### About this exercise
Repeat word for word every line of the data below, from the first through the line containing "PriceBreakdown.seatsBooked := RideBooking.seatsBooked", and stop there.

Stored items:
○ ○ ○ ○ ○ ○ ○

(** ** The receipt of a stored booking *)

Definition reconstructPriceBreakdown (booking : RideBooking.t) (rideCurrency : option string)
    : option PriceBreakdown.t :=
  match RideBooking.serviceFeeAmount booking with
  | None => None
  | Some fee =>
      let subtotalCents := nsub (num_of_Z (to_cents (RideBooking.totalPrice booking))) (num_of_Z (to_cents fee)) in
      let seats := if 0 <? RideBooking.seatsBooked booking then RideBooking.seatsBooked booking else 1 in
      let serviceFeePercent := default (num_of_Z 0) (RideBooking.serviceFeePercent booking) in
      let percentFeeCents := num_of_Z (math_round (ndiv (nmul subtotalCents serviceFeePercent) (num_of_Z 100))) in
      let flatFeeCents := nmax (num_of_Z 0) (nsub (num_of_Z (to_cents fee)) percentFeeCents) in
      Some {| PriceBreakdown.basePricePerSeat :=
                default (ndiv (ndiv subtotalCents (num_of_Z 100)) (num_of_Z seats)) (RideBooking.segmentFare booking);
              PriceBreakdown.seatsBooked := RideBooking.seatsBooked booking;
              PriceBreakdown.subtotal := ndiv subtotalCents (num_of_Z 100);
              PriceBreakdown.luggageFee := num_of_Z 0;
              PriceBreakdown.serviceFee := fee;
              PriceBreakdown.totalPrice := RideBooking.totalPrice booking;
              PriceBreakdown.currency :=
                default (default "EUR"%string rideCurrency) (RideBooking.paymentCurrency booking);
              PriceBreakdown.serviceFeePercent := serviceFeePercent;
              PriceBreakdown.serviceFeeFlat := ndiv flatFeeCents (num_of_Z 100) |}
  end.

(** ** Filters of the booking list *)

Definition LEGACY_BOOKING_STATUS_ALIASES (item : string) : option BookingStatus.t :=
  if decide (item = "PENDING"%string) then Some BookingStatus.DRIVER_PENDING
  else if decide (item = "ACCEPTED"%string) then Some BookingStatus.CONFIRMED
  else if decide (item ∈ ["WITHDRAWN"; "REJECTED"; "EXPIRED"]%string) then Some BookingStatus.CANCELLED
  else None.

Definition resolveSegmentAddress (defaultAddress : string) (waypointId : option string)
    (waypoints : list RideWaypoint.t) : string :=
  match truthy waypointId with
  | None => defaultAddress
  | Some id =>
      match List.find (fun w => bool_decide (RideWaypoint.id w = id)) waypoints with
      | Some w => RideWaypoint.address w
      | None => defaultAddress
      end
  end.

Definition assertExplicitMeetingPointsSelected (waypoints : list RideWaypoint.t)
    (resolvedPickupWaypointId resolvedDropoffWaypointId : option string) : Res unit :=
  let hasConcretePickup := existsb (fun w => bool_decide (RideWaypoint.waypointType w = WaypointType.PICKUP)) waypoints in
  let hasConcreteDropoff := existsb (fun w => bool_decide (RideWaypoint.waypointType w = WaypointType.DROPOFF)) waypoints in
  if hasConcretePickup && bool_decide (truthy resolvedPickupWaypointId = None) then Err "PICKUP_POINT_REQUIRED"
  else if hasConcreteDropoff && bool_decide (truthy resolvedDropoffWaypointId = None) then Err "DROPOFF_POINT_REQUIRED"
  else Ok tt.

○ ○ ○ ○ ○ ○ ○

### Your response
(** ** The receipt of a stored booking *)

Definition reconstructPriceBreakdown (booking : RideBooking.t) (rideCurrency : option string)
    : option PriceBreakdown.t :=
  match RideBooking.serviceFeeAmount booking with
  | None => None
  | Some fee =>
      let subtotalCents := nsub (num_of_Z (to_cents (RideBooking.totalPrice booking))) (num_of_Z (to_cents fee)) in
      let seats := if 0 <? RideBooking.seatsBooked booking then RideBooking.seatsBooked booking else 1 in
      let serviceFeePercent := default (num_of_Z 0) (RideBooking.serviceFeePercent booking) in
      let percentFeeCents := num_of_Z (math_round (ndiv (nmul subtotalCents serviceFeePercent) (num_of_Z 100))) in
      let flatFeeCents := nmax (num_of_Z 0) (nsub (num_of_Z (to_cents fee)) percentFeeCents) in
      Some {| PriceBreakdown.basePricePerSeat :=
                default (ndiv (ndiv subtotalCents (num_of_Z 100)) (num_of_Z seats)) (RideBooking.segmentFare booking);
              PriceBreakdown.seatsBooked := RideBooking.seatsBooked booking;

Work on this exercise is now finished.